Problem statement -
All lines with the word "Fixpoint" in the material below are required.
** Opening Dataset records block **
(* ===== verification/WalletExamples.v ===== *)
(** * The wallet's persistence on concrete formats

    Formats, merge operations and change sets that meet the assumptions of the
    persistence theorems, and the theorems at those inputs. *)

From S2P Require Import Prelude KVStore Types Config IoUtils WalletSer WalletPersist.
From S2P Require Import Codec StoreExamples.

(** ** Formats *)

(** A self-delimiting form for every countable type: the bits of its number. *)
Fixpoint wr_positive (p : positive) : bytes :=
  match p with
  | xO p => Byte.x00 :: wr_positive p
  | xI p => Byte.x01 :: wr_positive p
  | xH => [Byte.x02]
  end.
Fixpoint rd_positive (bs : bytes) : option (positive * bytes) :=
  match bs with
  | Byte.x00 :: bs => '(p, rest) ← rd_positive bs; Some (xO p, rest)
  | Byte.x01 :: bs => '(p, rest) ← rd_positive bs; Some (xI p, rest)
  | Byte.x02 :: bs => Some (xH, bs)
  | _ => None
  end.
Lemma rd_wr_positive p rest : rd_positive (wr_positive p ++ rest) = Some (p, rest).
Proof. induction p as [p IH|p IH|]; simpl; [by rewrite IH|by rewrite IH|done]. Qed.

#[global] Instance countable_codec `{Countable A} : LdkCodec A := {
  wr a := wr_positive (encode a);
  rd bs := '(p, rest) ← rd_positive bs; a ← decode p; Some (a, rest);
  fits _ := True;
}.
#[global] Instance countable_codec_spec `{Countable A} : LdkCodecSpec A.
Proof.
  split. intros a rest _. simpl. rewrite rd_wr_positive. simpl. by rewrite decode_encode.
Qed.

(** Lengths and record types in unary. *)
Definition wr_unary (n : Z) : bytes := replicate (Z.to_nat n) Byte.x01 ++ [Byte.x00].
Fixpoint rd_unary (bs : bytes) : option (Z * bytes) :=
  match bs with
  | Byte.x00 :: rest => Some (0, rest)
  | Byte.x01 :: bs => '(n, rest) ← rd_unary bs; Some (n + 1, rest)
  | _ => None
  end.
Lemma rd_wr_unary n rest : 0 ≤ n → rd_unary (wr_unary n ++ rest) = Some (n, rest).
Proof.
  intros Hn. unfold wr_unary. rewrite <- app_assoc. rewrite <- (Z2Nat.id n) at 2 by done.
  induction (Z.to_nat n) as [|k IH]; [done|].
  cbn [replicate app rd_unary] in *. rewrite IH. cbn [mbind option_bind]. do 2 f_equal. lia.
Qed.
** Closing Dataset records block **
Written response -
Fixpoint wr_positive (p : positive) : bytes :=
Fixpoint rd_positive (bs : bytes) : option (positive * bytes) :=
Fixpoint rd_unary (bs : bytes) : option (Z * bytes) :=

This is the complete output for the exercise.